Leraars
Filippenzen 1:27a
„Alleenlijk wandelt waardiglijk het Evangelie van Christus.”
Allen die de Heere liefhebben, moeten ervoor waken dat de Naam Gods niet gelasterd wordt. Zoals hun gebed is dat Gods Woord en Naam verheerlijkt en geheiligd mogen worden, zo moeten zij dit ook door hun leven proberen te laten zien (2 Thessalonicenzen 3:1; Mattheüs 6:9).
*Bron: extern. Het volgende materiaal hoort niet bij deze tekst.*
(** * Spike backtest: a shallow embedding of the trading simulation

    The repository holds two TypeScript programs: a backtest that replays a
    candle series (detectPriceSpikes / executeTrade) and a live monitor that
    runs the same spike test on the two latest candles.

    Numbers.  A TypeScript [number] is an IEEE 754 binary64 value, and it is
    modelled as one: by the primitive floats of Rocq, whose operations round
    to nearest, overflow to an infinity, underflow to zero, keep the sign of
    zero and yield NaN as those of the program do.  A decimal literal of the
    source stands for the binary64 value nearest to it, here as there.  What
    is proved for all numbers is proved from the specification of these
    operations; what is stated of a given series is computed. *)

From Stdlib Require Import Floats ZArith List String Ascii Bool Lia.
Import ListNotations.

Set Warnings "-inexact-float".

Local Open Scope float_scope.

(** ** Numbers *)

Definition number : Type := float.

Bind Scope float_scope with number.

Definition NaN : number := PrimFloat.nan.
Definition Infinity : number := PrimFloat.infinity.

(** [Math.abs] *)
Definition Math_abs (a : number) : number := PrimFloat.abs a.

(** [a > b] and [a >= b]; like [<] and [<=] they are false when an operand
    is NaN. *)
Definition gtb (a b : number) : bool := b <? a.
Definition geb (a b : number) : bool := b <=? a.

Notation "x >? y" := (gtb x y) (at level 70, no associativity) : float_scope.
Notation "x >=? y" := (geb x y) (at level 70, no associativity) : float_scope.

(** [x || 0] on a possibly missing number: [undefined], [0], [-0] and [NaN]
    are falsy. *)
Definition orZero (x : option number) : number :=
  match x with
  | Some v => if PrimFloat.is_zero v || PrimFloat.is_nan v then 0 else v
  | None => 0
  end.

(** The number a count converts to. *)
Definition ofNat (n : nat) : number :=
  SF2Prim (binary_normalize prec emax (Z.of_nat n) 0 false).

(** ** Dates

    [new Date(t).toISOString()] for an integral time value [t] in
    milliseconds since the epoch: the proleptic Gregorian date in UTC, the
    year in four digits, or in six with a sign outside 0..9999.  A time
    value beyond 8.64e15 in magnitude is an invalid date, and
    [toISOString] throws a RangeError on it ([None]). *)

Definition msPerDay : Z := 86400000.
Definition maxTimeValue : Z := 8640000000000000.
Lemma read_lines_no_sections ls r lineno :
  Forall opens_no_section ls →
  ConfigParser._sections (ConfigParser.cfg r) = [] →
  ConfigParser._sections (ConfigParser.cfg (ConfigParser.read_lines r lineno ls).1) = [].
Proof.
  intros Hls. revert r lineno. induction Hls as [|l ls Hl _ IH]; intros r lineno Hr;
    simpl; [done|].
  destruct (ConfigParser.step r lineno l) as [r'|e] eqn:Hstep; [|done].
  apply IH. by eapply step_no_sections.
Qed.

Lemma read_string_no_sections text :
  Forall opens_no_section (PyStr.readlines text) →
  ConfigParser._sections (ConfigParser.read_string ConfigParser.new text).1 = [].
Proof.
  intros Hls. unfold ConfigParser.read_string.
  pose proof (read_lines_no_sections (PyStr.readlines text)
                (ConfigParser.start ConfigParser.new) 1 Hls eq_refl) as H.
  destruct (ConfigParser.read_lines _ _ _) as [r [e|]]; simpl in *; [done|].
  unfold ConfigParser._join_multiline_values. simpl. by rewrite H.
Qed.

Lemma readlines_wrapped content :
  PyStr.readlines ("[DEFAULT]" +:+ String PyStr.LF "" +:+ content)
  = ("[DEFAULT]" +:+ String PyStr.LF "") :: PyStr.readlines content.
Proof. reflexivity. Qed.
(** ** The seen table: invariants *)

Lemma row_key_matches m i r :
  SeenStore.key_matches m i r = true <-> row_key r = (m, i).
Proof.
  rewrite SeenStoreFacts.key_matches_eq. unfold row_key. split.
  - intros [-> ->]. reflexivity.
  - intros [= -> ->]. split; reflexivity.
Qed.

Lemma key_in_deleted k m i table :
  k ∈ List.map row_key
        (List.filter (fun r => negb (SeenStore.key_matches m i r)) table) ->
  k ∈ List.map row_key table /\ k <> (m, i).
Proof.
  induction table as [|r table IH]; simpl; [intros H; inversion H|].
  destruct (SeenStore.key_matches m i r) eqn:Hr; simpl.
  - intros H. destruct (IH H) as [Hin Hne]. split; [right; exact Hin|exact Hne].
  - intros H. apply elem_of_cons in H as [-> | H].
    + split; [left|].
      intros Heq. apply row_key_matches in Heq. congruence.
    + destruct (IH H) as [Hin Hne]. split; [right; exact Hin|exact Hne].
Qed.

Lemma unique_keys_deleted m i table :
  unique_keys table ->
  unique_keys (List.filter (fun r => negb (SeenStore.key_matches m i r)) table).
Proof.
  unfold unique_keys. induction table as [|r table IH]; simpl; [intros; constructor|].
  intros Hnd. apply NoDup_cons in Hnd as [Hnotin Hnd].
  destruct (SeenStore.key_matches m i r); simpl; [apply IH; exact Hnd|].
  apply NoDup_cons. split; [|apply IH; exact Hnd].
  intros Hin. apply key_in_deleted in Hin as [Hin _]. contradiction.
Qed.

Lemma unique_keys_mark_seen table m i seen_at :
  unique_keys table -> unique_keys (SeenStore.mark_seen table m i seen_at).
Proof.
  intros Hnd. unfold unique_keys, SeenStore.mark_seen. rewrite List.map_app.
  apply NoDup_app. split; [apply unique_keys_deleted; exact Hnd|]. split.
  - intros k Hin Hnew. apply key_in_deleted in Hin as [_ Hne].
    simpl in Hnew. apply list_elem_of_singleton in Hnew. contradiction.
  - simpl. apply NoDup_singleton.
Qed.

(** X5.  The primary key holds: [mark_seen] keeps a table free of
    duplicate keys, so every table built from the empty one by
    [mark_seen] calls has at most one row per key. *)
Theorem mark_seen_keeps_keys_unique
    (table : list SeenRow) (calls : list (string * string * string)) :
  unique_keys table ->
  unique_keys (mark_all calls table) /\ unique_keys (mark_all calls SeenStore.empty).
Proof.
  assert (Hall : forall t, unique_keys t -> unique_keys (mark_all calls t)).
  { induction calls as [|c calls IH]; intros t Ht; simpl; [exact Ht|].
    apply IH. apply unique_keys_mark_seen. exact Ht. }
  intros Hnd. split; [apply Hall; exact Hnd|].
  apply Hall. constructor.
Qed.

Lemma mark_seen_keeps_keys_unique_witness :
  unique_keys (mark_all [("ebay", "1", "t1"); ("ebay", "2", "t2"); ("ebay", "1", "t3")]
                 [mkRow "ebay" "1" "t0"]).
Proof.
  apply (mark_seen_keeps_keys_unique [mkRow "ebay" "1" "t0"]).
  repeat constructor. intros H. inversion H.
Defined.

Lemma has_seen_kept_by_mark table m i m' i' seen_at :
  SeenStore.has_seen table m i = true ->
  SeenStore.has_seen (SeenStore.mark_seen table m' i' seen_at) m i = true.
Proof.
  intros Hseen. destruct (decide (m' = m /\ i' = i)) as [[-> ->]|Hne].
  - apply SeenStoreFacts.has_seen_mark_same.
  - rewrite (SeenStoreFacts.has_seen_mark_other _ _ _ _ _ _ Hne). exact Hseen.
Qed.

(** X6.  A record is never lost: a key that [has_seen] reports stays
    reported after any further [mark_seen] calls, for that key or for
    others. *)
Theorem seen_stays_seen
    (table : list SeenRow) (calls : list (string * string * string)) (m i : string) :
  SeenStore.has_seen table m i = true ->
  SeenStore.has_seen (mark_all calls table) m i = true.
Proof.
  revert table. induction calls as [|c calls IH]; intros table Hseen; simpl; [exact Hseen|].
  apply IH. apply has_seen_kept_by_mark. exact Hseen.
Qed.
(* ===== verification/CString.v ===== *)
(** C strings and byte blocks: sys/string.c, libc/string.c (the same four
    functions), memcpy of sys/process.c, memset of sys/ahci.c, and starts_with
    and substring of sys/tarfs.c.

    A pointer into an object is the list of the chars from the pointer to the
    end of the object, so reading or writing past the object is [UB] and every
    loop is structural.  A function that writes through a pointer returns the
    new contents of the object from that pointer on. *)

From stdpp Require Import base tactics numbers list strings.
From S2P Require Import Prelude.

(** The chars of a string literal, without its terminator. *)
Definition chars (s : string) : list Z :=
  (fun a => Z.of_N (Ascii.N_of_ascii a)) <$> String.list_ascii_of_string s.

(** A string literal as the object the compiler emits. *)
Definition lit (s : string) : list Z := chars s ++ [0].

(** ** Operations *)

Fixpoint strcmp (s t : list Z) : res Z :=
  match s, t with
  | c :: s', d :: t' =>
      if c =? d then (if c =? 0 then Ret 0 else strcmp s' t') else Ret (c - d)
  | _, _ => UB
  end.

Fixpoint strcpy (string2 string1 : list Z) : res (list Z) :=
  match string1, string2 with
  | c :: string1', _ :: string2' =>
      if c =? 0 then Ret (0 :: string2')
      else rest ← strcpy string2' string1'; Ret (c :: rest)
  | _, _ => UB
  end.

Fixpoint strlen (string : list Z) : res Z :=
  match string with
  | [] => UB
  | c :: string' => if c =? 0 then Ret 0 else n ← strlen string'; Ret (1 + n)
  end.

(** [strcat] returns the new contents of [string1] and the offset of the
    pointer the C code returns: the terminator, not the start. *)
Fixpoint strcat (string1 string2 : list Z) : res (list Z * Z) :=
  match string1 with
  | [] => UB
  | c :: string1' =>
      if c =? 0 then
        n ← strlen string2; rest ← strcpy string1 string2; Ret (rest, n)
      else '(rest, o) ← strcat string1' string2; Ret (c :: rest, 1 + o)
  end.

Fixpoint memcpy (dst src : list Z) (count : nat) : res (list Z) :=
  match count with
  | O => Ret dst
  | S count' =>
      match dst, src with
      | _ :: dst', c :: src' => rest ← memcpy dst' src' count'; Ret (c :: rest)
      | _, _ => UB
      end
  end.

Fixpoint memset (s : list Z) (c : Z) (n : nat) : res (list Z) :=
  match n with
  | O => Ret s
  | S n' =>
      match s with
      | _ :: s' => rest ← memset s' c n'; Ret (u8 c :: rest)
      | [] => UB
      end
  end.

(** The loop of [starts_with]; [count] is its counter. *)
Fixpoint starts_with_loop (string1 string2 : list Z) (count : Z) : res Z :=
  match string1, string2 with
  | c :: string1', d :: string2' =>
      if (c =? d) && negb (c =? 0) then starts_with_loop string1' string2' (count + 1)
      else Ret (count - 1)
  | _, _ => UB
  end.

Definition starts_with (string1 string2 : list Z) : res Z :=
  starts_with_loop string1 string2 0.

(** The loop of [substring]; the result is the pointer it returns. *)
Fixpoint substring_loop (string : list Z) (i index : Z) : res (list Z) :=
  match string with
  | [] => UB
  | c :: string' =>
      if c =? 0 then Ret string
      else if i >? index then Ret string
      else substring_loop string' (i + 1) index
  end.

Definition substring (string : list Z) (index : Z) : res (list Z) :=
  substring_loop string 0 index.

(** ** What an object holds as a string *)

(** The chars before the first NUL. *)
Fixpoint cstr (b : list Z) : list Z :=
  match b with
  | [] => []
  | c :: b' => if c =? 0 then [] else c :: cstr b'
  end.

(** Whether there is a NUL. *)
Fixpoint terminated (b : list Z) : bool :=
  match b with
  | [] => false
  | c :: b' => (c =? 0) || terminated b'
  end.

(** The longest common prefix of two strings. *)
Fixpoint common_prefix (s t : list Z) : list Z :=
  match s, t with
  | c :: s', d :: t' => if c =? d then c :: common_prefix s' t' else []
  | _, _ => []
  end.

Abbreviation nonul s := (Forall (fun c : Z => c <> 0) s).

(** Case analysis on the tests of the string loops. *)
Ltac zcase :=
  match goal with
  | |- context [?x =? ?y] => destruct (Z.eqb_spec x y); simpl; subst
  | H : context [?x =? ?y] |- _ => destruct (Z.eqb_spec x y); simpl in H; subst
  end.

Lemma cstr_nonul b : nonul (cstr b).
Proof. induction b as [|c b IH]; simpl; [constructor|]. zcase; constructor; auto. Qed.

Lemma cstr_app s rest : nonul s -> cstr (s ++ 0 :: rest) = s.
Proof. induction 1; simpl; [done|]. zcase; [done|]. by f_equal. Qed.

Lemma terminated_app s rest : terminated (s ++ 0 :: rest) = true.
Proof. induction s; simpl; [done|]. by rewrite IHs, orb_true_r. Qed.

Lemma terminated_split b :
  terminated b = true -> b = cstr b ++ 0 :: drop (S (length (cstr b))) b.
Proof.
  induction b as [|c b IH]; simpl; [done|]. zcase; simpl; [done|].
  intros H. f_equal. auto.
Qed.

Lemma cstr_length b : terminated b = true -> (length (cstr b) < length b)%nat.
Proof.
  intros H. rewrite (terminated_split b H) at 2. rewrite length_app. simpl. lia.
Qed.

Lemma chars_nonul s : ~ (Ascii.zero ∈ String.list_ascii_of_string s) -> nonul (chars s).
Proof.
  unfold chars. generalize (String.list_ascii_of_string s) as l. clear s.
  induction l as [|a l IH]; simpl; intros H; constructor.
  - intros Ha. apply H. rewrite elem_of_cons. left.
    rewrite <- (Ascii.ascii_N_embedding a). by replace (Ascii.N_of_ascii a) with 0%N by lia.
  - apply IH. intros Hz. apply H. rewrite elem_of_cons; by right.
Qed.

(** ** Behaviour of the operations on every object *)

Lemma strlen_eq b :
  strlen b = if terminated b then Ret (Z.of_nat (length (cstr b))) else UB.
Proof.
  induction b as [|c b IH]; simpl; [done|]. zcase; simpl; [done|].
  rewrite IH. destruct (terminated b); simpl; [f_equal; lia|done].
Qed.

Lemma strcpy_eq d s :
  strcpy d s =
    if terminated s && (length (cstr s) <? length d)%nat
    then Ret (cstr s ++ 0 :: drop (S (length (cstr s))) d) else UB.
Proof.
  revert d; induction s as [|c s IH]; intros [|e d]; simpl; try done.
  - by rewrite andb_false_r.
  - zcase; simpl; [done|]. rewrite IH.
    change (S (length (cstr s)) <? S (length d))%nat with (length (cstr s) <? length d)%nat.
    by destruct (terminated s && _).
Qed.

Lemma strcat_eq d s :
  terminated d = true ->
  strcat d s =
    if terminated s && (length (cstr d) + length (cstr s) <? length d)%nat
    then Ret (cstr d ++ cstr s ++ 0 :: drop (S (length (cstr d) + length (cstr s))) d,
              Z.of_nat (length (cstr d) + length (cstr s)))
    else UB.
Proof.
  induction d as [|c d IH]; simpl; [done|]. zcase; simpl.
  - intros _. pose proof (strcpy_eq (0 :: d) s) as Hc. simpl in Hc. rewrite Hc, strlen_eq.
    destruct (terminated s); simpl; [|done]. by destruct (length (cstr s) <? S (length d))%nat.
  - intros H. rewrite IH by done. simpl.
    change (S (length (cstr d) + length (cstr s)) <? S (length d))%nat
      with (length (cstr d) + length (cstr s) <? length d)%nat.
    destruct (terminated s && _); simpl; [|done]. do 2 f_equal. lia.
Qed.

(** Copying and appending, as operations on the strings the objects hold. *)
Lemma strcpy_string d s :
  terminated s = true -> (length (cstr s) < length d)%nat ->
  exists d', strcpy d s = Ret d' /\ terminated d' = true /\ cstr d' = cstr s /\ length d' = length d.
Proof.
  intros Ht Hl. rewrite strcpy_eq, Ht, (proj2 (Nat.ltb_lt _ _)) by done. cbn [andb]. eexists. split; [done|].
  rewrite terminated_app, cstr_app, length_app by apply cstr_nonul. cbn [length]. rewrite length_drop. split_and!; [done|done|lia].
Qed.

Lemma strcat_string d s :
  terminated d = true -> terminated s = true -> (length (cstr d) + length (cstr s) < length d)%nat ->
  exists d' o, strcat d s = Ret (d', o) /\ terminated d' = true /\ cstr d' = cstr d ++ cstr s /\ length d' = length d.
Proof.
  intros Hd Ht Hl. rewrite strcat_eq, Ht, (proj2 (Nat.ltb_lt _ _)) by done. cbn [andb]. eexists _, _. split; [done|].
  rewrite app_assoc, terminated_app, cstr_app by (apply Forall_app; split; apply cstr_nonul).
  rewrite !length_app. cbn [length]. rewrite length_drop. split_and!; [done|done|lia].
Qed.

Lemma strcmp_eq s t :
  terminated s = true -> terminated t = true ->
  exists v, strcmp s t = Ret v /\ (v = 0 <-> cstr s = cstr t).
Proof.
  revert t; induction s as [|c s IH]; intros [|d t] Hs Ht; simpl in *; try done.
  destruct (Z.eqb_spec c d) as [->|Hcd].
  - zcase; [by exists 0|]. simpl in *.
    destruct (IH t Hs Ht) as (v & -> & Hv). exists v. split; [done|].
    rewrite Hv. split; congruence.
  - exists (c - d). split; [done|].
    split; [lia|]. destruct (Z.eqb_spec c 0), (Z.eqb_spec d 0); subst; congruence.
Qed.

Lemma memcpy_eq d s n :
  memcpy d s n =
    if (n <=? length d)%nat && (n <=? length s)%nat then Ret (take n s ++ drop n d) else UB.
Proof.
  revert d s; induction n as [|n IH]; intros [|e d] [|c s]; simpl; try done.
  - by rewrite andb_false_r.
  - rewrite IH. by destruct (_ && _).
Qed.

Lemma memset_eq s c n :
  memset s c n =
    if (n <=? length s)%nat then Ret (replicate n (u8 c) ++ drop n s) else UB.
Proof.
  revert s; induction n as [|n IH]; intros [|e s]; simpl; try done.
  rewrite IH. by destruct (_ <=? _)%nat.
Qed.

Lemma starts_with_loop_eq s t k :
  terminated s = true -> terminated t = true ->
  starts_with_loop s t k =
    Ret (k + Z.of_nat (length (common_prefix (cstr s) (cstr t))) - 1).
Proof.
  revert t k; induction s as [|c s IH]; intros [|d t] k Hs Ht; simpl in *; try done.
  destruct (Z.eqb_spec c 0) as [->|Hc], (Z.eqb_spec d 0) as [->|Hd]; simpl in *.
  - f_equal; lia.
  - destruct (0 =? d); simpl; f_equal; lia.
  - destruct (Z.eqb_spec c 0); simpl; [done|]. f_equal; lia.
  - destruct (Z.eqb_spec c d) as [->|]; simpl.
    + rewrite IH by done. f_equal. lia.
    + f_equal; lia.
Qed.

Lemma starts_with_eq s t :
  terminated s = true -> terminated t = true ->
  starts_with s t = Ret (Z.of_nat (length (common_prefix (cstr s) (cstr t))) - 1).
Proof. intros. unfold starts_with. rewrite starts_with_loop_eq by done. f_equal. Qed.

Lemma substring_loop_eq s i index :
  terminated s = true ->
  exists p, substring_loop s i index = Ret p /\ terminated p = true /\
    cstr p = drop (Z.to_nat (index + 1 - i)) (cstr s).
Proof.
  revert i; induction s as [|c s IH]; intros i H; simpl in *; [done|].
  destruct (Z.eqb_spec c 0) as [->|Hc]; simpl in *.
  - exists (0 :: s). simpl. split; [done|]. split; [done|]. by rewrite drop_nil.
  - destruct (i >? index) eqn:E.
    + apply Z.gtb_lt in E. exists (c :: s). simpl.
      rewrite (proj2 (Z.eqb_neq c 0) Hc), H. simpl.
      split; [done|]. split; [done|]. by replace (Z.to_nat (index + 1 - i)) with O by lia.
    + rewrite Z.gtb_ltb in E. apply Z.ltb_ge in E.
      destruct (IH (i + 1) H) as (p & -> & Hp & Hc').
      exists p. split; [done|]. split; [done|]. rewrite Hc'.
      replace (Z.to_nat (index + 1 - i)) with (S (Z.to_nat (index + 1 - (i + 1)))) by lia.
      done.
Qed.

Lemma substring_eq s index :
  terminated s = true ->
  exists p, substring s index = Ret p /\ terminated p = true /\
    cstr p = drop (Z.to_nat (index + 1)) (cstr s).
Proof.
  intros H. destruct (substring_loop_eq s 0 index H) as (p & ? & ? & Hp).
  exists p. rewrite Hp. rewrite Z.sub_0_r. done.
Qed.

Lemma common_prefix_app s t : common_prefix (s ++ t) s = s.
Proof. induction s; simpl; [by destruct t|]. rewrite Z.eqb_refl. by f_equal. Qed.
In het bijzonder moeten de herders en leraars van de gemeente hierin uitmunten. Zij hebben deze schat van de heilige waarheid ontvangen in aarden vaten. Het Evangelie van Christus is hun immers toevertrouwd. Hun grootste zorg moet zijn om het Evangelie te versieren en luister te geven. Zij moeten daarvoor niet alleen vasthouden aan het getrouwe Woord, maar moeten onvervalstheid, deftigheid, oprechtheid in de leer betonen en het Woord gezond en onverwerpelijk voorstellen. Zij moeten het niet te grabbel gooien, maar recht snijden. Om zo door openbaring van de waarheid zichzelf aangenaam te maken bij alle gewetens van de mensen, en de waarheid –als direct van God, en in de tegenwoordigheid Gods– in Christus spreken (Titus 1:9 en 2:7, 8; 2 Korinthe 2:17; 2 Timotheüs 2:15; 2 Korinthe 4:2; 2 Korinthe 2:17).